» **PROBLEM TO WORK ON**:
A single number is the expected answer: the count of lines in the records below that contain "KeyError".

» **RECORDS PROVIDED**:
(** * doctor_marketcap_analysis.py: the payroll estimator and its command line

    A shallow embedding of [compute_market_cap] and [main].  Python's [int]
    is [Z]; Python's [float] is IEEE 754 binary64, taken from the Standard
    Library's executable specification [SpecFloat] at precision 53 and
    [emax = 1024]; an exception is a value of [pyerr] returned in place of
    the result.  A run of [main] is the list of what it did and how it
    ended, given what [parse_args] returns and which files can be opened
    and written. *)

From Stdlib Require Import ZArith QArith Qabs Bool List String Lia.
From Stdlib Require Import SpecFloat.
Import ListNotations.
Open Scope Z_scope.

(** ** The Python runtime the script relies on *)

Module Py.

Inductive pyerr :=
| OverflowError | ValueError | KeyError | OSError | SystemExit.

Inductive res (A : Type) : Type :=
| Ok (a : A)
| Raise (e : pyerr).
Arguments Ok {A} a.
Arguments Raise {A} e.

Definition bind {A B : Type} (c : res A) (k : A -> res B) : res B :=
  match c with
  | Ok a => k a
  | Raise e => Raise e
  end.

Notation "x <- c ;; k" := (bind c (fun x => k))
  (at level 61, c at next level, right associativity).

Definition prec : Z := 53.
Definition emax : Z := 1024.

(** [float * float] and [float + float]: overflow gives an infinity, an
    invalid operation gives NaN; neither raises. *)
Definition fmul : spec_float -> spec_float -> spec_float := SFmul prec emax.
Definition fadd : spec_float -> spec_float -> spec_float := SFadd prec emax.
Definition fdiv : spec_float -> spec_float -> spec_float := SFdiv prec emax.

(** [float == float]. *)
Definition feq : spec_float -> spec_float -> bool := SFeqb.
(** [float <= float]. *)
Definition fle : spec_float -> spec_float -> bool := SFleb.

(** The values a Python float can hold. *)
Definition is_float (f : spec_float) : bool := valid_binary prec emax f.

Definition is_nan (f : spec_float) : bool :=
  match f with S754_nan => true | _ => false end.

Definition is_finite (f : spec_float) : bool :=
  match f with
  | S754_zero _ | S754_finite _ _ _ => true
  | S754_infinity _ | S754_nan => false
  end.

(** The implicit conversion of an [int] operand of a float operation:
    correctly rounded, ties to even, [OverflowError] ("int too large to
    convert to float") when the rounded value is out of range. *)
Definition float_of_int (n : Z) : res spec_float :=
  match binary_normalize prec emax n 0 false with
  | S754_infinity _ => Raise OverflowError
  | f => Ok f
  end.

(** [int * float]. *)
Definition int_mul_float (n : Z) (f : spec_float) : res spec_float :=
  bind (float_of_int n) (fun x => Ok (fmul x f)).

(** A decimal literal [m * 10^k] read as a float ([float("0.05")], the type
    of the float flags; also the literals of the script), correctly
    rounded. *)
Definition float_lit (m k : Z) : spec_float :=
  match m with
  | Z0 => S754_zero false
  | _ =>
      if 0 <=? k then binary_normalize prec emax (m * 10 ^ k) 0 false
      else
        let '(q, e, l) :=
          SFdiv_core_binary prec emax (Z.abs m) 0 (10 ^ (- k)) 0 in
        binary_round_aux prec emax (m <? 0) q e l
  end.

(** The magnitude [m * 2^e] rounded to an integer, ties to even. *)
Definition round_half_even (m : positive) (e : Z) : Z :=
  if 0 <=? e then Z.pos m * 2 ^ e
  else
    let d := 2 ^ (- e) in
    let q := Z.pos m / d in
    let r := Z.pos m mod d in
    match 2 * r ?= d with
    | Lt => q
    | Gt => q + 1
    | Eq => if Z.even q then q else q + 1
    end.

(** [round(x)] with one argument: the nearest [int], ties to even;
    [ValueError] on NaN and [OverflowError] on an infinity. *)
Definition round (x : spec_float) : res Z :=
  match x with
  | S754_nan => Raise ValueError
  | S754_infinity _ => Raise OverflowError
  | S754_zero _ => Ok 0
  | S754_finite s m e =>
      Ok (if s then - round_half_even m e else round_half_even m e)
  end.

(** [int(x)] on a float truncates toward zero, with the errors of
    [round]; on an [int] it is the identity. *)
Definition int_of_float (x : spec_float) : res Z :=
  match x with
  | S754_nan => Raise ValueError
  | S754_infinity _ => Raise OverflowError
  | S754_zero _ => Ok 0
  | S754_finite s m e =>
      let t := if 0 <=? e then Z.pos m * 2 ^ e else Z.pos m / 2 ^ (- e) in
      Ok (if s then - t else t)
  end.

Definition int_of_int (n : Z) : Z := n.

(** Dictionaries with string keys, in insertion order. *)
Inductive value :=
| VInt (n : Z)
| VFloat (f : spec_float).

Definition dict := list (string * value).

Fixpoint getitem (d : dict) (k : string) : res value :=
  match d with
  | [] => Raise KeyError
  | (k', v) :: d' => if String.eqb k k' then Ok v else getitem d' k
  end.

Definition keys (d : dict) : list string := map fst d.

(** The truth value of a string: only the empty string is false. *)
Definition str_truth (s : string) : bool :=
  match s with
  | EmptyString => false
  | String _ _ => true
  end.

(** Arithmetic on entries read back from a dictionary. *)
Definition value_mul_int (v : value) (n : Z) : res value :=
  match v with
  | VInt a => Ok (VInt (a * n))
  | VFloat f => x <- float_of_int n ;; Ok (VFloat (fmul f x))
  end.

Definition value_div_float (v : value) (f : spec_float) : res value :=
  match v with
  | VInt a => x <- float_of_int a ;; Ok (VFloat (fdiv x f))
  | VFloat g => Ok (VFloat (fdiv g f))
  end.

(** [int(v)]. *)
Definition int_of_value (v : value) : res Z :=
  match v with
  | VInt a => Ok (int_of_int a)
  | VFloat f => int_of_float f
  end.

End Py.
Lemma extendedCount_none (lm : list Point) :
  (forall tip, In tip FINGERTIPS -> extended lm tip = false) ->
  extendedCount lm = 0%nat.
Proof.
  intro H. unfold extendedCount, FINGERTIPS in *. cbn [List.filter].
  rewrite !H by (simpl; tauto). reflexivity.
Qed.

(** C2: on 21 landmarks or more, [detectHandState] returns [null] when
    the hand size is below 0.01; when the hand size is at least 0.01 it
    returns the classification of the number of fingertips whose
    normalized distance exceeds 1.3: Open for 4 or 5, Fist for 0 or 1,
    [null] for 2 or 3.  The value does not depend on anything but the
    landmarks.  Five normalized distances equal to 1.6 give Open, five
    equal to 1.0 give Fist. *)
Theorem detectHandState_counts_extended_fingertips
    (lm : list Point) (log : list nat) :
  (21 <= length lm)%nat ->
  let result := fst (detectHandState (Some lm) log) in
  extendedCount lm
  = length (List.filter (fun tip => 1.3 <? normalizedDist lm tip)
                        FINGERTIPS)
  /\ ((handSizeOf lm <? 0.01) = true -> result = Returned None)
  /\ ((0.01 <=? handSizeOf lm) = true ->
      result = Returned (classifyByCount (extendedCount lm))
      /\ ((4 <= extendedCount lm)%nat -> result = Returned (Some open))
      /\ ((extendedCount lm <= 1)%nat -> result = Returned (Some fist))
      /\ ((1 < extendedCount lm < 4)%nat -> result = Returned None)
      /\ ((forall tip, In tip FINGERTIPS ->
                       (normalizedDist lm tip =? 1.6) = true) ->
          result = Returned (Some open))
      /\ ((forall tip, In tip FINGERTIPS ->
                       (normalizedDist lm tip =? 1.0) = true) ->
          result = Returned (Some fist)))
  /\ (forall log', fst (detectHandState (Some lm) log') = result).
Proof.
  intros Hlen result. subst result.
  split; [reflexivity|].
  rewrite detectHandState_spec by assumption. cbn [fst].
  unfold classification.
  split; [intros ->; reflexivity|].
  split.
  - intro Hge. apply leb_not_ltb in Hge. rewrite Hge.
    split; [reflexivity|].
    repeat split; intro H.
    + unfold classifyByCount.
      destruct (Nat.leb_spec 4 (extendedCount lm)); [reflexivity|lia].
    + unfold classifyByCount.
      destruct (Nat.leb_spec 4 (extendedCount lm)); [lia|].
      destruct (Nat.leb_spec (extendedCount lm) 1); [reflexivity|lia].
    + unfold classifyByCount.
      destruct (Nat.leb_spec 4 (extendedCount lm)); [lia|].
      destruct (Nat.leb_spec (extendedCount lm) 1); [lia|reflexivity].
    + rewrite extendedCount_all; [reflexivity|].
      intros tip Htip. unfold extended.
      rewrite (eqb_finite (normalizedDist lm tip) 1.6 false
                 7205759403792794 (-52));
        [reflexivity | reflexivity | now apply H].
    + rewrite extendedCount_none; [reflexivity|].
      intros tip Htip. unfold extended.
      rewrite (eqb_finite (normalizedDist lm tip) 1.0 false
                 4503599627370496 (-52));
        [reflexivity | reflexivity | now apply H].
  - intro log'. rewrite detectHandState_spec by assumption. reflexivity.
Qed.

(** Two hands to run the classifier on.  The wrist is at [(0, -2, 0)] and
    the MCP joints at height [0.5], so the palm centre is the origin and
    the hand size is [2.5]; the five fingertips are at distance [4]
    (normalized [1.6]) or [2.5] (normalized [1.0]) from the origin. *)
Definition hand (r : float) : list Point :=
  let P x y z := mkPoint x y (Some z) in
  [ P 0 (-2) 0; P 0 0 0; P 0 0 0; P 0 0 0; P r 0 0;
    P (-1) 0.5 0; P 0 0 0; P 0 0 0; P (- r) 0 0;
    P 0 0.5 0; P 0 0 0; P 0 0 0; P 0 r 0;
    P 1 0.5 0; P 0 0 0; P 0 0 0; P 0 (- r) 0;
    P 0 0.5 0; P 0 0 0; P 0 0 0; P 0 0 r ].

Definition openHand : list Point := hand 4.
Definition fistHand : list Point := hand 2.5.

(** C2, witness: the two hands are classified Open and Fist. *)
Lemma detectHandState_open_and_fist_hands :
  ((21 <= length openHand)%nat
   /\ fst (detectHandState (Some openHand) []) = Returned (Some open))
  /\ ((21 <= length fistHand)%nat
      /\ fst (detectHandState (Some fistHand) []) = Returned (Some fist)).
Proof.
  split.
  - assert (21 <= length openHand)%nat as Hlen by (simpl; lia).
    split; [exact Hlen|].
    destruct (detectHandState_counts_extended_fingertips openHand [] Hlen)
      as (_ & _ & Hge & _).
    assert ((0.01 <=? handSizeOf openHand) = true) as Hsize
      by (vm_compute; reflexivity).
    destruct (Hge Hsize) as (_ & _ & _ & _ & Hall & _).
    apply Hall. intros tip Htip. simpl in Htip.
    destruct Htip as [<-|[<-|[<-|[<-|[<-|[]]]]]]; vm_compute; reflexivity.
  - assert (21 <= length fistHand)%nat as Hlen by (simpl; lia).
    split; [exact Hlen|].
    destruct (detectHandState_counts_extended_fingertips fistHand [] Hlen)
      as (_ & _ & Hge & _).
    assert ((0.01 <=? handSizeOf fistHand) = true) as Hsize
      by (vm_compute; reflexivity).
    destruct (Hge Hsize) as (_ & _ & _ & _ & _ & Hall).
    apply Hall. intros tip Htip. simpl in Htip.
    destruct Htip as [<-|[<-|[<-|[<-|[<-|[]]]]]]; vm_compute; reflexivity.
Defined.

(** *** Malformed and two-dimensional input *)

(** A landmark with its [z] replaced by what [z || 0] reads from it; a
    landmark without [z] gets [z = 0]. *)
Definition zAsZero (p : Point) : Point :=
  mkPoint (pt_x p) (pt_y p) (Some (orZero (pt_z p))).

Lemma orZero_idem (v : option float) : orZero (Some (orZero v)) = orZero v.
Proof.
  destruct v as [f|]; [|reflexivity].
  simpl. destruct (is_nan f || is_zero f) eqn:E; [reflexivity|].
  now rewrite E.
Qed.

Lemma distance_zAsZero (p q : Point) :
  distance (zAsZero p) q = distance p q
  /\ distance p (zAsZero q) = distance p q.
Proof.
  unfold distance, zAsZero. cbn [pt_x pt_y pt_z].
  now rewrite !orZero_idem.
Qed.

Lemma pointAt_zAsZero (lm : list Point) (i : nat) :
  (i < length lm)%nat ->
  pointAt (map zAsZero lm) i = zAsZero (pointAt lm i).
Proof.
  intro Hi. unfold pointAt. rewrite list_lookup_fmap.
  destruct (lookup_lt_is_Some_2 lm i Hi) as [p ->]. reflexivity.
Qed.

Lemma classification_zAsZero (lm : list Point) :
  (21 <= length lm)%nat ->
  classification (map zAsZero lm) = classification lm
  /\ reads (map zAsZero lm) = reads lm.
Proof.
  intro Hlen.
  assert (palmCenterOf (map zAsZero lm) = palmCenterOf lm) as Hpalm.
  { unfold palmCenterOf.
    rewrite !pointAt_zAsZero
      by (cbv [WRIST INDEX_MCP MIDDLE_MCP RING_MCP PINKY_MCP]; lia).
    unfold zAsZero. cbn [pt_x pt_y pt_z]. now rewrite !orZero_idem. }
  assert (handSizeOf (map zAsZero lm) = handSizeOf lm) as Hsize.
  { unfold handSizeOf.
    rewrite !pointAt_zAsZero by (cbv [WRIST MIDDLE_MCP]; lia).
    rewrite (proj1 (distance_zAsZero _ _)).
    now rewrite (proj2 (distance_zAsZero _ _)). }
  assert (forall tip, In tip FINGERTIPS ->
            extended (map zAsZero lm) tip = extended lm tip) as Hext.
  { intros tip Htip. unfold extended, normalizedDist.
    rewrite Hpalm, Hsize, pointAt_zAsZero.
    - now rewrite (proj1 (distance_zAsZero _ _)).
    - simpl in Htip.
      destruct Htip as [<-|[<-|[<-|[<-|[<-|[]]]]]];
        cbv [THUMB_TIP INDEX_TIP MIDDLE_TIP RING_TIP PINKY_TIP]; lia. }
  unfold classification, reads, extendedCount. rewrite Hsize.
  split; [|reflexivity].
  destruct (handSizeOf lm <? 0.01); [reflexivity|].
  f_equal. f_equal. unfold FINGERTIPS in *. cbn [List.filter].
  rewrite !Hext by (simpl; tauto). reflexivity.
Qed.

(** C9: [detectHandState] never throws.  Without landmarks, or with
    fewer than 21, it returns [null] and reads no landmark.  With 21 or
    more, every index it reads is inside the array.  [distance] reads a
    missing [z] as [0], and the classifier gives the same answer on
    landmarks without [z] as on the same landmarks with [z = 0]. *)
Theorem detectHandState_total (lm : list Point) (log : list nat) :
  detectHandState None log = (Returned None, log)
  /\ ((length lm < 21)%nat ->
      detectHandState (Some lm) log = (Returned None, log))
  /\ (exists v idxs,
         detectHandState (Some lm) log = (Returned v, log ++ idxs)
         /\ Forall (fun i => (i < length lm)%nat) idxs)
  /\ (forall x y q,
         distance (mkPoint x y None) q = distance (mkPoint x y (Some 0)) q
         /\ distance q (mkPoint x y None)
            = distance q (mkPoint x y (Some 0)))
  /\ detectHandState (Some (map zAsZero lm)) log
     = detectHandState (Some lm) log.
Proof.
  split; [reflexivity|].
  split; [apply detectHandState_short|].
  split.
  - destruct (Nat.lt_ge_cases (length lm) 21) as [Hlt|Hge].
    + exists None, []. rewrite app_nil_r.
      split; [now apply detectHandState_short | constructor].
    + exists (classification lm), (reads lm).
      split; [now apply detectHandState_spec|].
      unfold reads, FINGERTIPS, WRIST, INDEX_MCP, MIDDLE_MCP, RING_MCP,
        PINKY_MCP, THUMB_TIP, INDEX_TIP, MIDDLE_TIP, RING_TIP, PINKY_TIP.
      destruct (handSizeOf lm <? 0.01); repeat constructor; lia.
  - split; [intros x y q; split; reflexivity|].
    destruct (Nat.lt_ge_cases (length lm) 21) as [Hlt|Hge].
    + rewrite !detectHandState_short; [reflexivity|assumption|].
      now rewrite length_map.
    + rewrite !detectHandState_spec; [|assumption|now rewrite length_map].
      destruct (classification_zAsZero lm Hge) as [-> ->]. reflexivity.
Qed.

End ClassifierFacts.

(** ** Mode and orientation *)

Module ControlFacts.

Import Particles.

Local Open Scope R_scope.

(** The modes [setMode] accepts. *)
Definition recognized (m : jsval) : bool :=
  strictEqStr m "heart" || strictEqStr m "space".

Lemma recognized_iff (m : jsval) :
  recognized m = true <-> m = JString "heart" \/ m = JString "space".
Proof.
  unfold recognized, strictEqStr. split.
  - destruct m as [s| | | |]; try discriminate.
    intro H. apply orb_true_iff in H.
    destruct H as [H|H]; apply String.eqb_eq in H; subst; auto.
  - intros [->| ->]; reflexivity.
Qed.

(** C6: [setMode(m)] with an unrecognized [m] logs a warning and keeps
    the mode (and everything else); with ['heart'] or ['space'] a later
    [getMode()] returns [m].  In both cases the buffers, the variables
    that name them, the rotation state and the time accumulator are left
    as they were. *)
Theorem setMode_is_a_field_write (m : jsval) (e : Engine) :
  let e' := setMode m e in
  (recognized m = false ->
     getMode e' = getMode e
     /\ console e' = console e ++ [console_warn "Invalid mode:"]
     /\ particleMaterial e' = particleMaterial e)
  /\ (recognized m = true -> getMode e' = m)
  /\ heap e' = heap e
  /\ positions e' = positions e
  /\ particleGeometry e' = particleGeometry e
  /\ heartTargets e' = heartTargets e
  /\ spaceTargets e' = spaceTargets e
  /\ targetRotationX e' = targetRotationX e
  /\ targetRotationY e' = targetRotationY e
  /\ currentRotationX e' = currentRotationX e
  /\ currentRotationY e' = currentRotationY e
  /\ particleContainer e' = particleContainer e
  /\ time e' = time e.
Proof.
  unfold setMode, recognized, getMode.
  destruct (strictEqStr m "heart"), (strictEqStr m "space"); simpl;
    repeat split; try reflexivity; try discriminate.
Qed.

(** C7: [setRotationFromHand] sets the target yaw to [-normX] times pi
    times the sensitivity and the target pitch to [normY] times pi/2 times
    the sensitivity, clamped to [-0.4 pi, 0.4 pi]; it changes no other
    variable, the current rotation included. *)
Theorem setRotationFromHand_sets_targets_only (normX normY : R) (e : Engine) :
  let e' := setRotationFromHand normX normY e in
  let pitch := normY * PI * 0.5 * ROTATION_SENSITIVITY in
  targetRotationY e' = - normX * PI * ROTATION_SENSITIVITY
  /\ targetRotationX e' = Rmax (- PI * 0.4) (Rmin (PI * 0.4) pitch)
  /\ - (0.4 * PI) <= targetRotationX e' <= 0.4 * PI
  /\ (- (0.4 * PI) <= pitch <= 0.4 * PI -> targetRotationX e' = pitch)
  /\ (0.4 * PI <= pitch -> targetRotationX e' = 0.4 * PI)
  /\ (pitch <= - (0.4 * PI) -> targetRotationX e' = - (0.4 * PI))
  /\ currentRotationX e' = currentRotationX e
  /\ currentRotationY e' = currentRotationY e
  /\ particleContainer e' = particleContainer e
  /\ heap e' = heap e
  /\ positions e' = positions e
  /\ particleGeometry e' = particleGeometry e
  /\ heartTargets e' = heartTargets e
  /\ spaceTargets e' = spaceTargets e
  /\ particleMaterial e' = particleMaterial e
  /\ currentMode e' = currentMode e
  /\ time e' = time e
  /\ console e' = console e.
Proof.
  pose proof PI_RGT_0 as Hpi.
  unfold setRotationFromHand. cbn [targetRotationX targetRotationY
    currentRotationX currentRotationY particleContainer heap positions
    particleGeometry heartTargets spaceTargets particleMaterial currentMode
    time console].
  set (pitch := normY * PI * 0.5 * ROTATION_SENSITIVITY).
  repeat split; try reflexivity.
  - unfold Rmax, Rmin. repeat destruct (Rle_dec _ _); lra.
  - unfold Rmax, Rmin. repeat destruct (Rle_dec _ _); lra.
  - intros [H1 H2]. unfold Rmax, Rmin. repeat destruct (Rle_dec _ _); lra.
  - intro H. unfold Rmax, Rmin. repeat destruct (Rle_dec _ _); lra.
  - intro H. unfold Rmax, Rmin. repeat destruct (Rle_dec _ _); lra.
Qed.

End ControlFacts.

(** ** The generators *)

Module GeneratorFacts.

Import Particles.

Local Open Scope R_scope.
Local Open Scope gen_scope.

(** *** Points of a flat coordinate array *)

(** Point [i] of an array: the coordinates at [3i], [3i + 1], [3i + 2]. *)
Definition pointOf (pts : list R) (i : nat) : option (R * R * R) :=
  match pts !! (i * 3)%nat, pts !! (i * 3 + 1)%nat, pts !! (i * 3 + 2)%nat with
  | Some x, Some y, Some z => Some (x, y, z)
  | _, _, _ => None
  end.

(** The three writes that end an iteration of either generator. *)
Definition write3 (i : nat) (p : R * R * R) (pts : list R) : list R :=
  let '(x, y, z) := p in
  <[(i * 3 + 2)%nat := z]> (<[(i * 3 + 1)%nat := y]> (<[(i * 3)%nat := x]> pts)).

» **FINAL ANSWER**:
2